Geographically, politically, and socially, Transoxiana was divided into four regions: Tokharistan on the upper Oxus, surrounded by the Hissar Mountains to the north and the Hindu Kush to the east and south; Sogdia or Sogdiana, to the east of the middle Oxus and around the Zarafshan river; Khwarezm or Chorasmia, on the lower Oxus and its confluence into the Aral Sea; and the lands north of the Hissar Mountains and along the Jaxartes river (modern Syr Darya), including the Fergana Valley.[5] As today, the population belonged to two broad linguistic groups: the speakers of Iranian languages, who in the 7th century tended to be urbanized, and the Turkic peoples, who at the time were still mostly nomadic.[3] Indeed, the history of Transoxiana had been dominated by the invasions of nomadic peoples from Central Asia. In the 2nd century BC the Yuezhi destroyed the Greco-Bactrian Kingdom and supplanted it with the Kushan Empire, under which Buddhism entered the area. The Kushans were succeeded by the Hephthalites in the early 5th century, whose dominance lasted until the rise of the Turkic Khaganate in the mid-6th century. After the great Khaganate became divided in two, the Western Turkic Khaganate retained its position of overlordship over the various principalities of Transoxiana, on occasion even launching raids as far as Balkh.[6]
When the Chinese Buddhist monk Xuanzang visited Tokharistan in 630, he found no less than 27 different principalities, under the overall authority of a Turkish prince (Shad) at Qunduz, who was the eldest son of the Western Turkic Jabghu. Following the collapse of the Western Turkic Khaganate in the 650s, this viceroy became an independent ruler, claiming the title of Jabghu for himself. The Jabghus maintained some sort of suzerainty over the other principalities of Tokharistan, but this authority was largely nominal, and the local princes—many of whom were Turkish chieftains and local governors who had likewise seized authority in the wake of the Khaganate's collapse—were effectively independent.[7] North of the Oxus, in Upper Tokharistan, the most important principalities from east to west were Badakhshan, Khuttal, Kubadhiyan, and Saghaniyan. South of the Oxus, in Lower Tokharistan, was Balkh, the ancient capital of the entire region, which remained the most important settlement of Tokharistan and its main religious centre, with the famous Buddhist stupa of Nawbahar attracting pilgrims from far and wide. Important principalities were those of Juzjan, Badghis, Herat, and Bamiyan. Behind these, over the Hindu Kish, lay Kabul.[8][9]

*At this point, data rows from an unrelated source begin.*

Lemma match_afterName ds c :
  ds <> [] -> forallb isDigit ds = true ->
  matchRe true afterName (str ", p." ++ ds ++ str "]") c done =
    Some ((2, ds) :: c, []).
Proof.
  intros Hne Hall. destruct ds as [| d0 ds]; [congruence |].
  simpl in Hall. apply andb_prop in Hall as [Hd0 Hds].
  unfold afterName. cbn -[starGreedy]. literals.
  apply (@starGreedy_blocked _ isSpace _ [" "%char] "p"%char);
    [reflexivity | reflexivity |].
  literals. rewrite Hd0.
  apply (@starGreedy_blocked _ isDigit _ ds "]"%char []);
    [exact Hds | reflexivity |].
  literals. unfold done.
  pose proof (captured_text (d0 :: ds) ["]"%char]) as Hc.
  change ((d0 :: ds) ++ ["]"%char]) with (d0 :: ds ++ ["]"%char]) in Hc.
  rewrite Hc. reflexivity.
Qed.

Lemma app_cons_cases (y1 y2 : jsstring) a l :
  y1 ++ y2 = a :: l ->
  (y1 = [] /\ y2 = a :: l) \/ (exists y1', y1 = a :: y1' /\ y1' ++ y2 = l).
Proof.
  destruct y1 as [| b y1]; simpl; intro H.
  - left. split; [reflexivity | exact H].
  - right. injection H as -> H. exists y1. split; [reflexivity | exact H].
Qed.

(** The suffixes of a run of digits closed by a bracket. *)
Lemma digits_suffix ds : forall y1 y2,
  forallb isDigit ds = true ->
  y1 ++ y2 = ds ++ ["]"%char] ->
  y2 = [] \/ exists h t, y2 = h :: t /\ (isDigit h = true \/ h = "]"%char).
Proof.
  induction ds as [| d ds IH]; intros y1 y2 Hall Hy.
  - simpl in Hy. apply app_cons_cases in Hy as [[_ ->] | (y1' & _ & Hy)].
    + right. exists "]"%char, []. auto.
    + apply app_eq_nil in Hy as [_ ->]. left. reflexivity.
  - simpl in Hall. apply andb_prop in Hall as [Hd Hds].
    simpl in Hy. apply app_cons_cases in Hy as [[_ ->] | (y1' & _ & Hy)].
    + right. exists d, (ds ++ ["]"%char]). auto.
    + apply (IH y1' y2 Hds Hy).
Qed.

Lemma canonicalize_digit d : isDigit d = true -> canonicalize d = d.
Proof.
  unfold isDigit, canonicalize. intro H.
  apply andb_prop in H as [_ H]. apply Nat.leb_le in H.
  destruct (Nat.leb_spec 97 (code d)); [lia | reflexivity].
Qed.

(** A digit or a closing bracket is not the dot of [.pdf], and a digit
    is not its [p]. *)
Lemma not_a_dot h :
  isDigit h = true \/ h = "]"%char -> litMatches true "."%char h = false.
Proof.
  intros [H | ->]; [| reflexivity].
  unfold litMatches. rewrite (canonicalize_digit _ H).
  rewrite Ascii.eqb_sym. apply (isDigit_plain _ H).
Qed.

Lemma not_a_p h :
  isDigit h = true -> litMatches true "p"%char h = false.
Proof.
  intro H. unfold litMatches. rewrite (canonicalize_digit _ H).
  destruct (Ascii.eqb_spec (canonicalize "p") h) as [<- | _]; [| reflexivity].
  discriminate H.
Qed.

(** Where [.pdf] cannot match. *)
Lemma lits_pdf_fail R y c (k : jsstring -> captures -> option R) :
  match y with
  | [] => True
  | h :: t =>
    litMatches true "."%char h = false \/
    match t with
    | [] => True
    | h2 :: _ => litMatches true "p"%char h2 = false
    end
  end ->
  matchRe true (lits (str ".pdf")) y c k = None.
Proof.
  destruct y as [| h t]; [reflexivity |].
  intros [H | H]; cbn [str list_ascii_of_string lits matchRe].
  - rewrite H. reflexivity.
  - destruct (litMatches true "." h); [| reflexivity].
    destruct t as [| h2 t]; [reflexivity |]. rewrite H. reflexivity.
Qed.

(** The shape of an accepted file name. *)
Lemma pdfName_split f :
  pdfName f = true ->
  exists c0 stem ext,
    f = c0 :: stem ++ ext /\
    notBracket c0 = true /\ forallb notBracket stem = true /\
    sameLetters (str ".pdf") ext = true.
Proof.
  unfold pdfName. intro H.
  apply andb_prop in H as [H Hext]. apply andb_prop in H as [Hnb Hlen].
  apply Nat.leb_le in Hlen.
  rewrite <- (firstn_skipn (List.length f - 4) f) in Hnb.
  rewrite forallb_app in Hnb. apply andb_prop in Hnb as [Hstem _].
  destruct (firstn (List.length f - 4) f) as [| c0 stem] eqn:Hf.
  - apply (f_equal (@List.length _)) in Hf.
    rewrite length_firstn in Hf. simpl in Hf. lia.
  - simpl in Hstem. apply andb_prop in Hstem as [Hc0 Hstem].
    exists c0, stem, (skipn (List.length f - 4) f).
    split; [| auto].
    rewrite app_comm_cons, <- Hf. symmetry. apply firstn_skipn.
Qed.

Lemma sameLetters_pdf ext :
  sameLetters (str ".pdf") ext = true ->
  exists e1 e2 e3 e4,
    ext = [e1; e2; e3; e4] /\
    litMatches true "."%char e1 = true /\ litMatches true "p"%char e2 = true /\
    litMatches true "d"%char e3 = true /\ litMatches true "f"%char e4 = true.
Proof.
  intro H. destruct ext as [| e1 [| e2 [| e3 [| e4 [| e5 ext]]]]];
    simpl in H; repeat (apply andb_prop in H as [? H]);
    try discriminate H.
  exists e1, e2, e3, e4. repeat split; assumption.
Qed.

North and west of the Hissar range, along the river Zarafshan, lay the region of Sogdia. This was an ancient Iranian land, with its own culture, language, and script, which are well documented through archaeological discoveries and literary references. Sogdia was likewise split into several small principalities, but the two major centres of Bukhara and Samarkand dominated the rest. The Sogdians were particularly active as merchants in the so-called "Silk Road".[10][11] Chinese records seem to suggest that most of the local princes belonged to branches of the same ruling house, and that the head of this house, the ruler of Samarkand, was allied by marriage to the Turkic khagans. Most of these rulers used Persian titles (khudah, shah) but some also had Turkish titles, and the ruler of Samarkand, as the pre-eminent among them, used the title of ikhshid (as did the kings of Fargana).[12] Rulership was hereditary, but an important role was played also by the landed gentry (dihqans) and wealthy merchants, who possessed, according to H. A. R. Gibb, "not only a large measure of independence but also on occasion the power to depose the ruling prince and elect his successor".[13]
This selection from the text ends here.